IL VELO NERO – Rick Moody

IL VELO NERO - Rick Moody

Comincio dalla fine. Se non vi è ancora capitato di leggere i libri di Rick Moody, fatelo, e partite da questo. Per anni abbiamo importato poca narrativa dagli Stati Uniti – Americana di Don DeLillo, tanto per citare un esempio, arrivò in Italia con trent’anni di ritardo e solo grazie a un piccolo editore napoletano: Tullio Pironti. Per tradurre in italiano Infinite Jest, Sandro Veronesi mise su una casa editrice a proprie spese. Oggi siamo sommersi di romanzi americani di ogni genere. Non sono tutti dei capolavori, e orientarsi in questo mare magnum di titoli e recensioni accattivanti, in molti casi si tratta di veri e propri spot pubblicitari, non è semplice. Americana di Luca Briasco è un manuale dettagliato, istruttivo, illuminante, che vi potrà tornare utile almeno per una prima selezione di autori, alla quale però è sfuggita, chissà perché, Rick Moody, tornato di recente nelle librerie italiane con La nave di Teseo.

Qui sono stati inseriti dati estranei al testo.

Definition check_begin (end_ts : Z) (tx : Transaction) (version : RowVersion) : MvM () :=
  match rv_begin version with
  | Some (TxID other_tx_id) =>
      if other_tx_id =? tx_id tx then mret ()
      else
        s ← gets (fun w => lookup_tx_state w other_tx_id);
        match s with
        | None => fails WriteWriteConflict
        | Some _ => state_conflict end_ts other_tx_id
        end
  | Some (Timestamp _) => fails WriteWriteConflict
  | None => mret ()
  end.

(** One version of [check_version_conflicts]. *)
Definition check_version_conflict (end_ts : Z) (tx : Transaction) (version : RowVersion) : MvM () :=
  (match rv_end version with
   | Some (Timestamp end_ts) =>
       turso_assert (negb (end_ts =? tx_begin_ts tx));;
       if tx_begin_ts tx <? end_ts then fails WriteWriteConflict else mret ()
   | _ => mret ()
   end);;
  if bool_decide (rv_begin version = None) then
    match rv_end version with
    | Some (TxID other_tx_id) => if negb (other_tx_id =? tx_id tx) then state_conflict end_ts other_tx_id else mret ()
    | _ => mret ()
    end
  else
    match rv_end version with
    | Some (Timestamp end_ts) => turso_assert (end_ts <? tx_begin_ts tx)
    | Some (TxID end_tx_id) =>
        if end_tx_id =? tx_id tx then mret ()
        else
          s ← gets (fun w => lookup_tx_state w end_tx_id);
          match s with
          | Some (Committed committed_end_ts) =>
              turso_assert (negb (committed_end_ts =? tx_begin_ts tx));;
              if tx_begin_ts tx <? committed_end_ts then fails WriteWriteConflict else mret ()
          | _ => check_begin end_ts tx version
          end
    | None => check_begin end_ts tx version
    end.

Fixpoint check_version_conflicts (end_ts : Z) (tx : Transaction) (reversed : list RowVersion) : MvM () :=
  match reversed with
  | [] => mret ()
  | version :: rest => check_version_conflict end_ts tx version;; check_version_conflicts end_ts tx rest
  end.

Definition check_rowid_for_conflicts (key : RowID) (end_ts id : Z) : MvM () :=
  t ← find_tx id;
  match t with
  | None => fails TxTerminated
  | Some tx =>
      versions ← gets (fun w => rows w !! key);
      match versions with
      | None => mret ()
      | Some versions => check_version_conflicts end_ts tx (reverse versions)
      end
  end.

(** What [CommitState::Initial] and [CommitState::WaitForDependencies] read of the transaction. *)
Definition committing_tx (id : Z) : MvM Transaction :=
  t ← find_tx id;
  match t with
  | None => fails TxTerminated
  | Some t => mret t
  end.
Definition load_write_set (id : Z) : MvM (list RowID) := t ← committing_tx id; mret (tx_write_set t).
Definition check_no_dependents (id : Z) : MvM () :=
  t ← committing_tx id;
  turso_assert (bool_decide (tx_commit_dep_set t = ∅)).
Definition check_abort_now (id : Z) : MvM () :=
  t ← committing_tx id;
  if tx_abort_now t then fails CommitDependencyAborted else mret ().
Definition has_dependencies (id : Z) : MvM bool :=
  t ← committing_tx id;
  mret (0 <? tx_commit_dep_counter t).
(* ===== verification/MvccSession.v ===== *)
(** * Connections and their transactions

    A thread is a connection.  Its statements and its commits are programs over the actions of
    [Mvcc]: [cursor.rs] for point lookups, inserts and deletes, [CommitStateMachine::step] and
    [rollback_tx_inner] of [mod.rs] for the ends of a transaction.  Another thread may run
    between any two actions.  [btree] is the content of the B-trees, which no checkpoint changes
    here.  [journal] is not part of the source: it has, for each transaction whose state became
    [Committed], the rows it has read and written, and [snapshot_isolated] is about it. *)
From stdpp Require Import gmap.
From S2P Require Import Prelude Errors Effects Mvcc Threads.

(** ** What transactions have done *)

(** A read and its result, or a write; [None] is no row. *)
Inductive op := Read (key : RowID) (value : option Row) | Write (key : RowID) (value : option Row).

Record committed_tx := mkCommittedTx { ct_id : Z; ct_begin : Z; ct_end : Z; ct_ops : list op }.

Definition apply_op (own : gmap RowID (option Row)) (o : op) : gmap RowID (option Row) :=
  match o with
  | Read _ _ => own
  | Write key value => <[key := value]> own
  end.
Definition own_writes (ops : list op) : gmap RowID (option Row) := fold_left apply_op ops ∅.
Definition ct_writes (c : committed_tx) : gmap RowID (option Row) := own_writes (ct_ops c).

Record world := mkWorld { mv : MvStore; journal : list committed_tx }.

Section Isolation.
Context (base : RowID -> option Row).

(** The row at a time: written by the last transaction that committed before, or in the B-tree. *)
Fixpoint last_writer (key : RowID) (time : Z) (log : list committed_tx) : option committed_tx :=
  match log with
  | [] => None
  | c :: log =>
      let r := last_writer key time log in
      if bool_decide (is_Some (ct_writes c !! key)) && (ct_end c <? time) then
        match r with
        | Some c' => if ct_end c' <? ct_end c then Some c else r
        | None => Some c
        end
      else r
  end.

Definition snapshot (log : list committed_tx) (time : Z) (key : RowID) : option Row :=
  match last_writer key time log with
  | Some c => default None (ct_writes c !! key)
  | None => base key
  end.

(** Each read gives the transaction's own last write, or else the row of its snapshot. *)
Fixpoint reads_ok (snap : RowID -> option Row) (own : gmap RowID (option Row)) (ops : list op) : Prop :=
  match ops with
  | [] => True
  | o :: ops =>
      match o with
      | Read key value => value = default (snap key) (own !! key)
      | Write _ _ => True
      end /\ reads_ok snap (apply_op own o) ops
  end.

Definition snapshot_isolated (log : list committed_tx) : Prop :=
  (forall c, c ∈ log -> reads_ok (snapshot log (ct_begin c)) ∅ (ct_ops c)) /\
  (forall c c' key, c ∈ log -> c' ∈ log -> ct_id c <> ct_id c' ->
     is_Some (ct_writes c !! key) -> is_Some (ct_writes c' !! key) ->
     ct_end c < ct_begin c' \/ ct_end c' < ct_begin c).
End Isolation.

(** ** Programs *)
Section Session.
Context (is_btree_readable_at : Z -> Z -> WalPos -> bool).
(** The rows of a table's B-tree, when it has one. *)
Context (btree : Z -> option (Z -> option Row)).

Definition base_row (key : RowID) : option Row := rows ← btree (table_id key); rows (row_id key).

(** A transaction whose state becomes [Committed] is put in the journal. *)
Definition committed_now (id : Z) (ops : list op) (s s' : MvStore) : list committed_tx :=
  match txs s !! id, txs s' !! id with
  | Some t, Some t' =>
      match tx_state t, tx_state t' with
      | Committed _, _ => []
      | _, Committed end_ts => [mkCommittedTx id (tx_begin_ts t) end_ts ops]
      | _, _ => []
      end
  | _, _ => []
  end.

Definition act_as {T} (id : Z) (ops : list op) (m : MvM T) : prog world (poll T) :=
  action (fun _ w =>
    match m (mv w) with
    | (Crashes, _) => Panic
    | (r, s) => Ok (r, mkWorld s (journal w ++ committed_now id ops (mv w) s))
    end).

Definition act {T} (m : MvM T) : prog world (poll T) :=
  action (fun _ w =>
    match m (mv w) with
    | (Crashes, _) => Panic
    | (r, s) => Ok (r, mkWorld s (journal w))
    end).

(** The next step unless the first has failed. *)
Definition then_ {A B} (m : prog world (poll A)) (k : A -> prog world (poll B)) : prog world (poll B) :=
  r ← m;
  match r with
  | Ready x => k x
  | Waits => mret Waits
  | Fails e => mret (Fails e)
  | Crashes => mret Crashes
  end.
#[local] Notation "x <- m ;; k" := (then_ m (fun x => k)) (at level 100, m at next level, right associativity).
#[local] Notation "m ;;; k" := (then_ m (fun _ => k)) (at level 100, right associativity).
Definition done {A} (x : A) : prog world (poll A) := mret (Ready x).

(** *** Cursors *)

(** [exists]: whether there is the row, and whether it is that of the B-tree *)
Definition exists_ (id : Z) (key : RowID) : prog world (poll (option bool)) :=
  found <- act (find_last_visible_version is_btree_readable_at id key);;
  match found with
  | Some _ => done (Some false)
  | None =>
      match btree (table_id key) with
      | None => done None
      | Some rows =>
          btree_is_valid <- act (query_btree_version_is_valid is_btree_readable_at key id);;
          if negb btree_is_valid then done None
          else
            match rows (row_id key) with
            | None => done None
            | Some _ =>
                is_valid <- act (query_btree_version_is_valid is_btree_readable_at key id);;
                done (if is_valid : bool then Some true else None)
            end
      end
  end.

(** [current_row] of a cursor without a cached chain *)
Definition current_row (id : Z) (key : RowID) (in_btree : bool) : prog world (poll (option Row)) :=
  if in_btree then done (base_row key) else act (read_from_table is_btree_readable_at id key).

Definition update_to_table (id : Z) (row : Row) : prog world (poll bool) :=
  deleted <- act (delete_from_table id (r_id row) None);;
  if negb deleted then done false
  else act (insert_to_table id row);;; done true.

(** [insert]: whether the assertion after the update holds *)
Definition cursor_insert (id : Z) (row : Row) (was_btree_resident : bool) : prog world (poll bool) :=
  found <- act (read_from_table is_btree_readable_at id (r_id row));;
  match found with
  | Some _ => update_to_table id row
  | None =>
      if was_btree_resident then act (insert_btree_resident_to_table id row);;; done true
      else act (insert_to_table id row);;; done true
  end.

Definition cursor_delete (id : Z) (key : RowID) (in_btree : bool) : prog world (poll bool) :=
  if in_btree then
    match base_row key with
    | Some record => act (delete_from_table id key (Some record))
    | None => mret (Fails Corrupt)
    end
  else act (delete_from_table id key None).

(** *** Ends of transactions *)
Fixpoint rewrite_each (id end_ts : Z) (keys : list RowID) : prog world (poll ()) :=
  match keys with
  | [] => done ()
  | key :: keys => act (rewrite_live_versions id end_ts key);;; rewrite_each id end_ts keys
  end.

Fixpoint notify_each (dependents : list Z) : prog world (poll ()) :=
  match dependents with
  | [] => done ()
  | dep :: dependents => act (decrement_dependent dep);;; notify_each dependents
  end.

Definition removes (id : Z) : prog world (poll ()) := act (finalize_tx id);;; act (leave_txs id).

Definition notify_and_remove (id : Z) : prog world (poll ()) :=
  dependents <- act (take_dependents id);;
  notify_each dependents;;;
  removes id.

(** [cleanup_dropped_commit] for a committed transaction *)
Definition finish_committed (id end_ts : Z) : prog world (poll ()) :=
  act (check_committed id end_ts);;;
  keys <- act (load_write_set id);;
  rewrite_each id end_ts keys;;;
  notify_and_remove id.

Fixpoint abort_each (dependents : list Z) : prog world (poll ()) :=
  match dependents with
  | [] => done ()
  | dep :: dependents => act (abort_dependent dep);;; act (decrement_dependent dep);;; abort_each dependents
  end.

Fixpoint rollback_each (id : Z) (keys : list RowID) : prog world (poll ()) :=
  match keys with
  | [] => done ()
  | key :: keys => act (rollback_row id key);;; rollback_each id keys
  end.

Definition rollback_tx_inner (id : Z) : prog world (poll ()) :=
  act (abort_tx id);;;
  dependents <- act (take_dependents id);;
  act (turso_assert (negb (bool_decide (id ∈ dependents))));;;
  abort_each dependents;;;
  keys <- act (take_write_set id);;
  rollback_each id keys;;;
  act (terminate_tx id);;;
  removes id.

Definition drop_commit (id : Z) (ops : list op) : prog world (poll ()) :=
  c <- act_as id ops (cleanup_dropped_commit id);;
  match c with
  | Finish end_ts => finish_committed id end_ts
  | RollBack => rollback_tx_inner id
  | Nothing => done ()
  end.

(** *** Commit *)

(** The statement may be dropped where the commit yields, and I/O may fail. *)
Definition yields : prog world (poll ()) :=
  dropped ← chooses;
  mret (if dropped : bool then Fails Interrupt else Ready ()).

Fixpoint validate_each (id end_ts : Z) (keys : list RowID) : prog world (poll ()) :=
  match keys with
  | [] => done ()
  | key :: keys => act (check_rowid_for_conflicts key end_ts id);;; validate_each id end_ts keys
  end.

Fixpoint step_rewrite_live_versions (id end_ts : Z) (keys : list RowID) : prog world (poll ()) :=
  match keys with
  | [] => done ()
  | key :: keys => act (rewrite_live_versions id end_ts key);;; yields;;; step_rewrite_live_versions id end_ts keys
  end.

Definition log_and_finish (id end_ts : Z) (ops : list op) : prog world (poll ()) :=
  yields;;;
  act (own_logical_log_record id);;;
  yields;;;
  act_as id ops (commit_end id end_ts);;;
  act (check_committed id end_ts);;;
  keys <- act (load_write_set id);;
  step_rewrite_live_versions id end_ts keys;;;
  notify_and_remove id.

Definition commit_read_only (id end_ts : Z) (ops : list op) : prog world (poll ()) :=
  act_as id ops (commit_end id end_ts);;;
  removes id.

Definition wait_for_dependencies (id end_ts : Z) (ops : list op) : prog world (poll ()) :=
  act (check_abort_now id);;;
  waits <- act (has_dependencies id);;
  if waits : bool then mret Waits
  else
    act (check_abort_now id);;;
    keys <- act (load_write_set id);;
    if bool_decide (keys = []) then act (check_no_dependents id);;; commit_read_only id end_ts ops
    else log_and_finish id end_ts ops.

Definition validate (id end_ts : Z) (ops : list op) : prog world (poll ()) :=
  keys <- act (load_write_set id);;
  if bool_decide (keys = []) then
    act (check_no_dependents id);;;
    act (check_abort_now id);;;
    waits <- act (has_dependencies id);;
    if waits : bool then wait_for_dependencies id end_ts ops
    else act (check_abort_now id);;; commit_read_only id end_ts ops
  else
    yields;;;
    validate_each id end_ts keys;;;
    yields;;;
    wait_for_dependencies id end_ts ops.

(** *** Threads *)

(** A connection without a transaction, in one, or waiting for others in its commit; [InsertPanicked] after
    the assertion in [insert] has failed. *)
Inductive conn :=
| Idle
| InTx (id : Z) (ops : list op)
| Waiting (id end_ts : Z) (ops : list op)
| InsertPanicked.

Inductive request :=
| Begin (schema_stale : bool) (read_mark : WalPos)
| Get (key : RowID)
| Put (row : Row) (positioned : bool)
| Del (key : RowID)
| Commit (exclusive_conflict schema_conflict : bool)
| Resume
| Drop
| Rollback
| Gc (keys : list RowID) (min_reader_mark : WalPos).

(** After a statement: the transaction goes on, with the statement's operation when it succeeded. *)
Definition in_tx {A} (id : Z) (ops : list op) (m : prog world (poll A)) (k : A -> conn) : prog world conn :=
  r ← m;
  mret match r with
       | Ready x => k x
       | _ => InTx id ops
       end.

Definition ends {A} (m : prog world (poll A)) : prog world conn := r ← m; mret Idle.

(** After a step of a commit. *)
Definition commits (id end_ts : Z) (ops : list op) (m : prog world (poll ())) : prog world conn :=
  r ← m;
  match r with
  | Ready _ => mret Idle
  | Waits => mret (Waiting id end_ts ops)
  | _ => ends (drop_commit id ops)
  end.

Definition get_row (id : Z) (key : RowID) : prog world (poll (option Row)) :=
  at_ <- exists_ id key;;
  match at_ with
  | None => done None
  | Some in_btree => current_row id key in_btree
  end.

(** A lookup that finds nothing leaves the cursor where it was: [positioned] tells whether this is at
    the row of the B-tree. *)
Definition put_row (id : Z) (row : Row) (positioned : bool) : prog world (poll bool) :=
  at_ <- exists_ id (r_id row);;
  cursor_insert id row (default positioned at_).

(** Whether there was a row to delete *)
Definition delete_row (id : Z) (key : RowID) : prog world (poll bool) :=
  at_ <- exists_ id key;;
  match at_ with
  | None => done false
  | Some in_btree => cursor_delete id key in_btree;;; done true
  end.

Fixpoint gc_each (keys : list RowID) (lwm : Z) (min_reader_mark : WalPos) : prog world (poll ()) :=
  match keys with
  | [] => done ()
  | key :: keys => act (gc_row key lwm min_reader_mark);;; gc_each keys lwm min_reader_mark
  end.

(** The assertion of [PackedTs::pack] on the id, which the source makes with each version the
    transaction writes, is made when the id is drawn. *)
Definition draw_tx_id : MvM Z := id ← get_tx_id; packed (Some (TxID id));; mret id.
Definition begin_ (schema_stale : bool) (read_mark : WalPos) : prog world conn :=
  id ← act draw_tx_id;
  match id with
  | Ready id =>
      r ← act (begin_tx schema_stale id read_mark);
      mret match r with Ready _ => InTx id [] | _ => Idle end
  | _ => mret Idle
  end.

Definition request_ok (r : request) (c : conn) : bool :=
  match r, c with
  | Begin _ _, Idle | Gc _ _, Idle => true
  | Get _, InTx _ _ | Put _ _, InTx _ _ | Del _, InTx _ _ | Commit _ _, InTx _ _ | Rollback, InTx _ _ => true
  | Resume, Waiting _ _ _ | Drop, Waiting _ _ _ => true
  | _, _ => false
  end.

Definition serve (r : request) (c : conn) : prog world conn :=
  match c, r with
  | Idle, Begin schema_stale read_mark => begin_ schema_stale read_mark
  | Idle, Gc keys min_reader_mark => ends (lwm <- act sample_gc_lwm;; gc_each keys lwm min_reader_mark)
  | InTx id ops, Get key => in_tx id ops (get_row id key) (fun value => InTx id (ops ++ [Read key value]))
  | InTx id ops, Put row positioned =>
      in_tx id ops (put_row id row positioned) (fun updated : bool =>
        if updated then InTx id (ops ++ [Write (r_id row) (Some row)]) else InsertPanicked)
  | InTx id ops, Del key =>
      in_tx id ops (delete_row id key) (fun found : bool =>
        InTx id (ops ++ [if found then Write key None else Read key None]))
  | InTx id ops, Commit exclusive_conflict schema_conflict =>
      r ← act (prepare_tx exclusive_conflict schema_conflict id);
      match r with
      | Ready end_ts => commits id end_ts ops (validate id end_ts ops)
      | _ => ends (drop_commit id ops)
      end
  | InTx id _, Rollback => ends (rollback_tx_inner id)
  | Waiting id end_ts ops, Resume => commits id end_ts ops (wait_for_dependencies id end_ts ops)
  | Waiting id _ ops, Drop => ends (drop_commit id ops)
  | c, _ => mret c
  end.

Definition init_store (first_ts : Z) (passive checkpointing : bool) : MvStore :=
  mkMvStore ∅ ∅ ∅ first_ts 1 1 0 passive checkpointing.
Definition init (first_ts : Z) (passive checkpointing : bool) (connections : nat) : config :=
  mkConfig (mkWorld (init_store first_ts passive checkpointing) []) (replicate connections (Resting Idle)).
End Session.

Il velo nero è un memoir che si legge come un romanzo. Racconta la storia di un ragazzo annichilito dall’alcol, dalla droga, e dalla depressione. Questo ragazzo è Rick Moody “Io stesso sono l’argomento di questo libro”. Un libro scritto come la sua vita “a ritmo di spasmi, in un modo più vicino all’epilessia che alla narrazione”. Moody si mette a nudo, dà in pasto al lettore la propria intimità, senza filtri, senza pudore forse. Leggendo mi sono venuti in mente altri due romanzi che seguono lo stesso tracciato e che ho amato molto: Il male oscuro di Giuseppe Berto e Il re pallido di David Foster Wallace, scrittore al quale Moody è vicino per stile – massimalismo argomentativo – e intensità. Come Berto e Wallace, Moody elabora il dolore e lo trasforma in letteratura, alta letteratura. La sua storia personale si intreccia con quella di un antenato, che scopriamo essere stato il protagonista di un racconto di Nathaniel Hawthorne intitolato “Il velo nero del pastore”. Dopo aver ucciso involontariamente un amico, il trisavolo di Moody se ne andò in giro per il resto della sua vita con il viso coperto da un velo che non tolse neppure in punto di morte. Il velo della vergogna diventa nel memoir del giovane Rick il manto triste dell’autodistruzione, il buio nel quale lo scrittore newyorchese viene risucchiato con forza. Cos’è questa dannata malinconia? Si chiede Moody nel lungo flusso di incoscienza, audace, sincero e denso di umanità che forma il libro “La malinconia non si riferisce a nulla. La malinconia ha uno stile o un modo ma nessun oggetto. La malinconia è un modo di pensare, un modo di pensare al pensiero, e ha bisogno di consumare la propria vittima“. Sono pagine strazianti, crude, poetiche, quelle che raccontano il ricovero nell’ospedale psichiatrico, ultima tappa di un girone dantesco senza fine  “Cosa avevo imparato? Avevo imparato che il mio passato non esisteva se non nelle interpretazioni del passato“. Se coltivate l’ambizione di scrivere, leggete Rick Moody e vedrete che vi passerà presto.